Some principals told Chalkbeat drawing students to summer programs remained a challenge, and staffing issues lingered after a trying school year that made teachers more reluctant to take on summer work. One elementary principal said summer programs there drew an “astonishingly small number of students,” though the enrichment program the school offered did better than centrally managed programs such as Summer Bridge.  

“CPS told schools that all families could opt in pretty late,” he said. “As a result, a lot of spots sat empty.”

A couple of principals told Chalkbeat that their schools ultimately opted not to host their own programs. “We were just so tired, and it was going to be a short summer,” one said. 

Patrick Brosnan of the Brighton Park Neighborhood Council said in the summer of 2022 the nonprofit served almost 1,000 students in programs in partnership with five elementary and two high schools in the neighborhood, including enrichment, arts, sports and field trips and the transition program for high school freshmen.

Interest was up from the previous summer when the nonprofit offered some hybrid programming, Brosnan said, but participation still remained below pre-pandemic levels — perhaps in part a reflection of pandemic-era enrollment losses in some schools. 

Susan Stanton of the nonprofit ACT Now!, a coalition of community-based organizations that provide summer and after-school programs, said many of its members partner with Chicago Public Schools to offer programs it fully or partially funds.
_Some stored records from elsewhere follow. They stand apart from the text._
Lemma sorted_best k1 k2 rest : StronglySorted key_ge (map key_of (k1 :: k2 :: rest)) -> 0 < branch k2 ->
  NoDup (start_ids (k1 :: k2 :: rest)) -> best_by (k1 :: k2 :: rest) k1 (lead k1 k2).
Proof.
  intros Hs Hb Hnd. cbn [map] in Hs. apply StronglySorted_inv in Hs as [Hs H1]. apply StronglySorted_inv in Hs as [_ H2].
  apply Forall_cons in H1 as [H12 _]. cbn [start_ids map] in Hnd. apply NoDup_cons in Hnd as [Hid _].
  apply not_elem_of_cons in Hid as [Hid _]. unfold key_ge in H12. cbn in H12. split; [left|]. unfold lead.
  split; [|split].
  - destruct (Z.ltb_spec (line_id (span_of k2)) (line_id (span_of k1))); lia.
  - intros z [->|[->|Hz]%elem_of_cons]%elem_of_cons Hne; [congruence|lia|].
    rewrite Forall_forall in H2. specialize (H2 (key_of z)).
    assert (key_ge (key_of k2) (key_of z)) as Hge by (apply H2, list_elem_of_In, in_map, list_elem_of_In; exact Hz).
    unfold key_ge in Hge. cbn in Hge.
    destruct (Z.ltb_spec (line_id (span_of k2)) (line_id (span_of k1))), (Z.ltb_spec (line_id (span_of z)) (line_id (span_of k1))); lia.
  - right. exists k2. split; [right; left|]. split; [congruence|reflexivity].
Qed.

(** The identifiers of several children are known, those of an only child do not
    matter. *)
Lemma keys_known i sp tip kids : shaped (T i sp tip kids) -> (2 <= length kids)%nat -> map code_key kids = map key_of kids.
Proof.
  intros Hs Hlen. pose proof (kids_above i sp tip kids Hs Hlen) as Hfl. apply shaped_T in Hs as (_ & _ & _ & Hk).
  clear Hlen. induction Hk as [|k kids [[Hst _] Hsk] _ IH]; [reflexivity|]. cbn [map]. rewrite IH. f_equal.
  unfold code_key, key_of, start_id, line_id. pose proof (span_of_ok _ Hsk) as [Hok1 Hok2]. rewrite ancestor_known by lia. reflexivity.
Qed.

Lemma best_child_spec ns q kids : Forall (repr ns q) kids -> NoDup (start_ids kids) ->
  ((2 <= length kids)%nat -> map code_key kids = map key_of kids) ->
  Forall (fun k => 0 < branch k <= max_of U32) kids ->
  kids = [] /\ best_child ns (map root_of kids) = Ok (E := E) None \/
  exists k margin, best_child ns (map root_of kids) = Ok (E := E) (Some (root_of k, margin)) /\ best_by kids k margin.
Proof.
  intros Hr Hnd Hknown Hb. unfold best_child. rewrite (keys_of_spec _ _ _ Hr). cbn [bind].
  destruct kids as [|k [|k' kids]]; [left; auto|right..].
  - exists k, (branch k). split; [reflexivity|]. apply Forall_cons in Hb as [Hb _]. split; [left|]. split; [lia|].
    split; [|auto]. intros z Hz%list_elem_of_singleton. congruence.
  - rewrite Hknown by (cbn; lia). clear Hknown. set (all := k :: k' :: kids) in *. change (map key_of all) with (key_of k :: key_of k' :: map key_of kids) at 1.
    cbv iota beta. pose proof (merge_sort_Permutation key_ge (map key_of all)) as Hperm.
    pose proof (StronglySorted_merge_sort key_ge (map key_of all)) as Hsort.
    apply Permutation_map_inv in Hperm as (all' & Heq & Hp). rewrite Heq in *.
    assert (length all' = S (S (length kids))) as Hlen by (apply Permutation_length in Hp; exact (eq_sym Hp)).
    destruct all' as [|k1 [|k2 rest]]; [discriminate..|]. cbn [map]. unfold key_of at 1 2.
    rewrite Hp in Hb. assert (NoDup (start_ids (k1 :: k2 :: rest))) as Hnd' by (unfold start_ids in *; rewrite <- Hp; exact Hnd).
    apply Forall_cons in Hb as [Hb1 [Hb2 _]%Forall_cons]. pose proof (sorted_best k1 k2 rest Hsort (proj1 Hb2) Hnd') as Hbest.
    assert (forall z, z ∈ all <-> z ∈ k1 :: k2 :: rest) as Hin by (intros z; now rewrite Hp).
    exists k1, (lead k1 k2). split; [|unfold best_by in *; setoid_rewrite Hin; exact Hbest].
    destruct Hbest as (_ & Hm & _). unfold lead, key_of in *. rewrite Z.gtb_ltb.
    destruct (Z.ltb_spec (line_id (span_of k2)) (line_id (span_of k1))).
    + rewrite plain_ok by (cbn [min_of]; lia). cbn [bind]. rewrite plain_ok by (cbn [min_of]; lia). reflexivity.
    + rewrite plain_ok by (cbn [min_of]; lia). cbn [bind]. now rewrite Z.add_0_r.
Qed.

Section Commit.
Variable lg : Z.
Abbreviation U t q := (uncommitted (in_tree t) lg q).

Lemma U_nonneg t q : shaped t -> 0 <= U t q.
Proof. intros Hs. apply shaped_nonneg; [|exact Hs]. intros sp. unfold before. destruct (_ <? _); lia. Qed.

Lemma committed_inside ctx h s y : shaped (plug ctx h) -> 0 < branch h -> start (span_of h) <= s -> s + 1 < stop (span_of h) ->
  committed (in_tree (plug ctx h)) lg s (lineage (ledger (span_of h)) s) y <->
  y = lineage (ledger (span_of h)) (s + 1) /\ U (plug ctx h) (s + 1) < branch h.
Proof.
  intros Hs Hb H1 H2. unfold committed. setoid_rewrite (kid_inside ctx h s _ Hs Hb H1 H2).
  assert (support (in_tree (plug ctx h)) (s + 1) (lineage (ledger (span_of h)) (s + 1)) = branch h) as Hsup
    by (apply total_passes; [exact Hs|lia]).
  split; [intros (-> & Hu & _); now rewrite Hsup in Hu|]. intros [-> Hu]. rewrite Hsup. split; [reflexivity|].
  split; [exact Hu|congruence].
Qed.

Lemma committed_end ctx i sp tip kids k margin y : shaped (plug ctx (T i sp tip kids)) -> Forall (fun k => 0 < branch k) kids ->
  best_by kids k margin ->
  committed (in_tree (plug ctx (T i sp tip kids))) lg (stop sp - 1) (lineage (ledger sp) (stop sp - 1)) y <->
  y = line_id (span_of k) /\ U (plug ctx (T i sp tip kids)) (stop sp) < margin.
Proof.
  intros Hs Hb (Hk & Hm & Hlead & Htight). unfold committed, ahead. setoid_rewrite (kid_end ctx i sp tip kids _ Hs Hb).
  replace (stop sp - 1 + 1) with (stop sp) by lia. pose proof (U_nonneg _ (stop sp) Hs) as HU.
  set (t := plug ctx (T i sp tip kids)) in *.
  assert (forall z, z ∈ kids -> support (in_tree t) (stop sp) (line_id (span_of z)) = branch z) as Hsup
    by (intros z Hz; now apply support_end). split.
  - intros ((k' & Hk' & ->) & Hu & Hall). rewrite (Hsup k' Hk') in Hu.
    destruct (Z.eq_dec (line_id (span_of k')) (line_id (span_of k))) as [Heq|Hne].
    + split; [exact Heq|]. assert (branch k' = branch k) as Hbr by (rewrite <- (Hsup k' Hk'), <- (Hsup k Hk); congruence).
      destruct Htight as [->|(z & Hz & Hzne & ->)]; [lia|]. specialize (Hall (line_id (span_of z))).
      rewrite (Hsup z Hz), (Hsup k' Hk'), Hbr, Heq in Hall. unfold lead. apply Hall; [eauto|congruence].
    + specialize (Hall (line_id (span_of k))). rewrite (Hsup k Hk), (Hsup k' Hk') in Hall.
      specialize (Hall ltac:(eauto) (not_eq_sym Hne)). specialize (Hlead k' Hk' Hne). unfold lead in Hlead.
      destruct (Z.ltb_spec (line_id (span_of k')) (line_id (span_of k))), (Z.ltb_spec (line_id (span_of k)) (line_id (span_of k'))); lia.
  - intros [-> Hu]. split; [eauto|]. rewrite (Hsup k Hk). split; [lia|]. intros z (k' & Hk' & ->) Hne. rewrite (Hsup k' Hk').
    specialize (Hlead k' Hk' Hne). unfold lead in Hlead. lia.
Qed.

Lemma committed_leaf ctx i sp tip y : shaped (plug ctx (T i sp tip [])) ->
  ~ committed (in_tree (plug ctx (T i sp tip []))) lg (stop sp - 1) (lineage (ledger sp) (stop sp - 1)) y.
Proof.
  intros Hs (Hk & _). apply (kid_end ctx i sp tip [] y Hs) in Hk; [|constructor]. destruct Hk as (k & Hk & _). inversion Hk.
Qed.

(** The rule goes through a span as long as the branch outweighs what is
    uncommitted. *)
Lemma chosen_inside ctx h n : shaped (plug ctx h) -> 0 < branch h ->
  chosen (in_tree (plug ctx h)) lg (start (span_of h)) (line_id (span_of h)) ->
  start (span_of h) + 1 <= n <= stop (span_of h) ->
  (forall q, start (span_of h) + 1 <= q < n -> U (plug ctx h) q < branch h) ->
  chosen (in_tree (plug ctx h)) lg (n - 1) (lineage (ledger (span_of h)) (n - 1)).
Proof.
  intros Hs Hb Hc Hn Hq. remember (Z.to_nat (n - 1 - start (span_of h))) as d eqn:Hd. revert n Hn Hq Hd.
  induction d as [|d IH]; intros n Hn Hq Hd.
  - replace (n - 1) with (start (span_of h)) by lia. exact Hc.
  - specialize (IH (n - 1) ltac:(lia) ltac:(intros q Hq'; apply Hq; lia) ltac:(lia)).
    replace (n - 1) with (n - 1 - 1 + 1) at 1 by lia. eapply chosen_step; [exact IH|].
    apply committed_inside; [exact Hs|exact Hb|lia..|]. replace (n - 1 - 1 + 1) with (n - 1) by lia. split; [reflexivity|]. apply Hq. lia.
Qed.
End Commit.
End Kids.

(** ** The walk *)

Section Walk.
Context `{TrieLedger L, !TrieLedgerLaws L} {E : Type}.
Implicit Types (ns : list (Node L)) (t h : tree L) (ctx : list (frame L)) (sp x : Span L).
Abbreviation in_tree t := (fun f => total f t).

(** The tip stands for an ancestor its ledger has and knows. *)
Definition tip_ok (p : SpanTip L) : Prop :=
  0 <= tip_seq p <= seq (tip_ledger p) /\ tip_id p = lineage (tip_ledger p) (tip_seq p) /\
  (tip_seq p = 0 \/ floor <= tip_seq p).

Lemma kids_pos t : shaped t -> compact t -> branch t <= max_of U32 ->
  Forall (fun k => 0 < branch k <= max_of U32) (kids_of t).
Proof.
  destruct t as [i sp tip kids]. intros Hs Hc Hf. apply compact_T in Hc. apply shaped_T in Hs as (_ & Htip & _ & Hs).
  rewrite branch_T in Hf. cbn [kids_of]. apply Forall_forall. intros k Hk.
  pose proof Hs as Hs'. pose proof Hc as Hc'. rewrite Forall_forall in Hs', Hc'. destruct (Hs' k Hk), (Hc' k Hk).
  split; [now apply full_pos|]. apply list_elem_of_split in Hk as (l1 & l2 & ->). rewrite branches_app, branches_cons in Hf.
  apply Forall_app in Hs as [Hs1 [_ Hs2]%Forall_cons]. apply branches_nonneg in Hs1, Hs2. lia.
Qed.

Lemma branch_le_plug ctx h : shaped (plug ctx h) -> branch h <= branch (plug ctx h).
Proof.
  revert h. induction ctx as [|f ctx IH]; intros h Hs; cbn [plug] in *; [lia|]. etransitivity; [|apply IH, Hs].
  apply shaped_plug in Hs as [_ Hs]. unfold plug1 in *. apply shaped_T in Hs as (_ & Htip & _ & Hk).
  rewrite branch_T, branches_app, branches_cons. apply Forall_app in Hk as [Hl [_ Hr]%Forall_cons]. apply branches_nonneg in Hl, Hr. lia.
Qed.

Lemma total_plus (f g : Span L -> Z) t : total (fun x => f x + g x) t = total f t + total g t.
Proof.
  induction t as [i sp tip kids IH] using tree_ind'. rewrite !total_T.
  assert (totals (fun x => f x + g x) kids = totals f kids + totals g kids); [|lia].
  induction kids as [|k kids IHk]; [reflexivity|]. apply Forall_cons in IH as [IH1 IH2]. rewrite !totals_cons, IH1, IHk by exact IH2. lia.
Qed.

(** No support is at a sequence below the floor, other than that of the genesis
    ledger, so that the walk does not end there. *)
Lemma inside_known tr t lg ctx h n : trie_ok tr t -> plug ctx h = t -> start (span_of h) <= n - 1 -> n < stop (span_of h) -> 0 < n - 1 ->
  chosen (in_tree t) lg (n - 1) (lineage (ledger (span_of h)) (n - 1)) -> branch h <= uncommitted (in_tree t) lg n -> floor <= n - 1.
Proof.
  intros Hok Hplug Hst Hlt Hpos Hch Hu. destruct (Z.le_gt_cases floor (n - 1)) as [|Hfl]; [assumption|]. exfalso.
  pose proof (ok_shaped _ _ Hok) as Hs. apply chosen_inv in Hch as [[Hz _]|(id' & _ & (_ & Hc & _))]; [lia|].
  rewrite Z.sub_add in Hc. unfold support in Hc. rewrite <- Hplug in Hc. rewrite total_passes in Hc by (rewrite ?Hplug; auto; lia). rewrite Hplug in Hc.
  assert (uncommitted (in_tree t) lg n <= uncommitted (in_tree t) lg (n - 1)); [|lia]. unfold uncommitted.
  transitivity (total (fun x => before (Z.max (n - 1) lg) x + low x) t); [apply total_mono; [|exact Hs]|rewrite total_plus, (ok_grounded _ _ Hok); lia].
  intros x. unfold before, low. destruct (Z.ltb_spec (stop x - 1) (Z.max n lg)), (Z.ltb_spec (stop x - 1) (Z.max (n - 1) lg)),
    (Z.ltb_spec 0 (stop x - 1)), (Z.ltb_spec (stop x - 1) floor); cbn; lia.
Qed.

Lemma preferred_loop_spec tr t lg fuel : trie_ok tr t ->
  forall ctx h b u rest, plug ctx h = t -> (length (indices h) < fuel)%nat -> 0 < branch h ->
  (start (span_of h) = 0 -> stop (span_of h) = 1) ->
  pending t b u rest -> b <= Z.max (start (span_of h) + 1) lg ->
  chosen (in_tree t) lg (start (span_of h)) (line_id (span_of h)) ->
  exists p, preferred_loop fuel (nodes tr) lg (root_of h) u rest = Ok (E := E) (Some p) /\ tip_ok p /\
    preferred (in_tree t) lg (tip_seq p) (tip_id p).
Proof.
  intros Hok. pose proof (ok_models _ _ Hok) as Hm. pose proof (ok_shaped _ _ Hok) as Hs. pose proof (ok_compact _ _ Hok) as Hc.
  pose proof (ok_fits _ _ Hok) as Hfit. induction fuel as [|fuel IH]; intros ctx h b u rest Hplug Hlen Hb Hgen Hp Hle Hch; [lia|].
  pose proof Hm as Hm0. pose proof Hs as Hs0. pose proof Hc as Hc0. rewrite <- Hplug in Hm0, Hs0, Hc0.
  pose proof Hs0 as [_ Hsh]%shaped_plug. apply compact_plug in Hc0 as (_ & Hch' & _).
  pose proof (span_of_ok _ Hsh) as [Hok1 Hok2]. pose proof (seq_nonneg (ledger (span_of h))).
  cbn [preferred_loop]. rewrite (hole_at _ _ _ Hm0). cbn [bind span branch_support_of children].
  destruct (take_below_spec (E := E) t Hs Hfit rest b u _ Hp Hle) as (rest1 & -> & Hp1). cbn [bind].
  destruct (advance_span_spec (E := E) t Hs Hfit lg (stop (span_of h)) (branch h) rest1 _ _ Hp1) as (n & rest2 & -> & Hp2 & Hn & Hq & Hend); [lia|].
  cbn [bind]. rewrite <- Hplug in Hch, Hq.
  pose proof (chosen_inside lg ctx h n Hs0 Hb Hch Hn Hq) as Hch1. rewrite Hplug in Hch1.
  destruct (Z.ltb_spec n (stop (span_of h))) as [Hlt|Hge].
  - assert (floor <= n - 1) as Hfl by (apply (inside_known tr t lg ctx h); auto; lia).
    destruct (span_parts (span_of h) n) as [-> _]; [lia|]. eexists. split; [reflexivity|]. cbn. rewrite ancestor_known by lia.
    split; [split; cbn; [lia|rewrite ancestor_known by lia; auto]|]. split; [exact Hch1|]. intros y Hy. rewrite <- Hplug in Hy.
    apply (committed_inside lg ctx h (n - 1) y Hs0 Hb) in Hy as [_ Hu]; [|lia..]. rewrite Z.sub_add in Hu.
    rewrite Hplug in Hu. specialize (Hend Hlt). lia.
  - assert (n = stop (span_of h)) as -> by lia. clear Hge Hend Hq Hn.
    destruct (tips_known tr t (span_of h) Hok) as [Hid Hfl]; [rewrite <- Hplug; apply plug_spans; left; destruct h; left|].
    assert (tip_ok (span_tip (span_of h))) as Htip by (split; cbn; [lia|auto]).
    pose proof (branch_le_plug ctx h Hs0) as Hbl. rewrite Hplug in Hbl.
    pose proof (kids_pos h Hsh Hch' ltac:(lia)) as Hpos.
    destruct h as [i sp tip kids]. cbn [span_of kids_of root_of] in *. cbn [span_tip tip_id] in Hid.
    destruct (hole_lookup _ _ _ _ _ _ Hm0) as ((_ & Hrk & _) & _). rewrite (live_of_spec (nodes tr) _ kids Hrk). cbn [bind].
    pose proof (keys_known i sp tip kids Hsh) as Hkeys. apply shaped_T in Hsh as (_ & _ & Hnd & _). unfold line_tip in Hid. rewrite <- Hid in Hch1.
    destruct (best_child_spec (E := E) (nodes tr) _ kids Hrk Hnd Hkeys Hpos) as [[-> ->]|(k & margin & -> & Hbest)]; cbn [bind].
    + exists (span_tip sp). split; [reflexivity|]. split; [exact Htip|]. split; [exact Hch1|]. cbn. rewrite Hid, <- Hplug.
      intros y. now apply committed_leaf.
    + assert (Forall (fun k => 0 < branch k) kids) as Hpos' by (eapply Forall_impl; [exact Hpos|]; cbn; tauto).
      pose proof (fun y => committed_end lg ctx i sp tip kids k margin y Hs0 Hpos' Hbest) as Hcommit. rewrite Hplug in Hcommit.
      destruct Hbest as (Hk & Hmar & _).
      assert ((margin >? uncommitted (in_tree t) lg (stop sp)) || (uncommitted (in_tree t) lg (stop sp) =? 0)
        = (uncommitted (in_tree t) lg (stop sp) <? margin)) as ->.
      { rewrite Z.gtb_ltb. pose proof (U_nonneg lg t (stop sp) Hs).
        destruct (Z.ltb_spec (uncommitted (in_tree t) lg (stop sp)) margin), (Z.eqb_spec (uncommitted (in_tree t) lg (stop sp)) 0); lia || reflexivity. }
      destruct (Z.ltb_spec (uncommitted (in_tree t) lg (stop sp)) margin) as [Hgo|Hstop].
      * destruct (at_kid ctx i sp tip kids k Hk Hs0) as (f & Heq & Hst & _).
        apply (IH (f :: ctx) k (Z.max (stop sp) lg) (uncommitted (in_tree t) lg (stop sp)) rest2).
        -- congruence.
        -- apply list_elem_of_split in Hk as (l1 & l2 & ->).
           pose proof (length_all_indices (T i sp tip (l1 ++ k :: l2)) l1 l2 k eq_refl). lia.
        -- rewrite Forall_forall in Hpos'. auto.
        -- lia.
        -- exact Hp2.
        -- lia.
        -- rewrite Hst, <- (Z.sub_add 1 (stop sp)). eapply chosen_step; [exact Hch1|]. rewrite Hid. apply Hcommit. auto.
      * exists (span_tip sp). split; [reflexivity|]. split; [exact Htip|]. split; [exact Hch1|].
        cbn. rewrite Hid. intros y [_ Hu]%Hcommit. lia.
Qed.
These programs picked up somewhat over 2021, when COVID still cast a long shadow, she said. 

But, she said, the first two summers of the pandemic took a lasting toll on programs, which rely on word-of-mouth and younger siblings of former participants to draw signups. She felt principals did not get enough guidance on how to set up their own programs and the district should have leaned on community-based organizations more and earlier. 

“Principals were essentially handed money last minute,” she said, “and building these partnerships doesn’t just happen with the snap of your fingers.”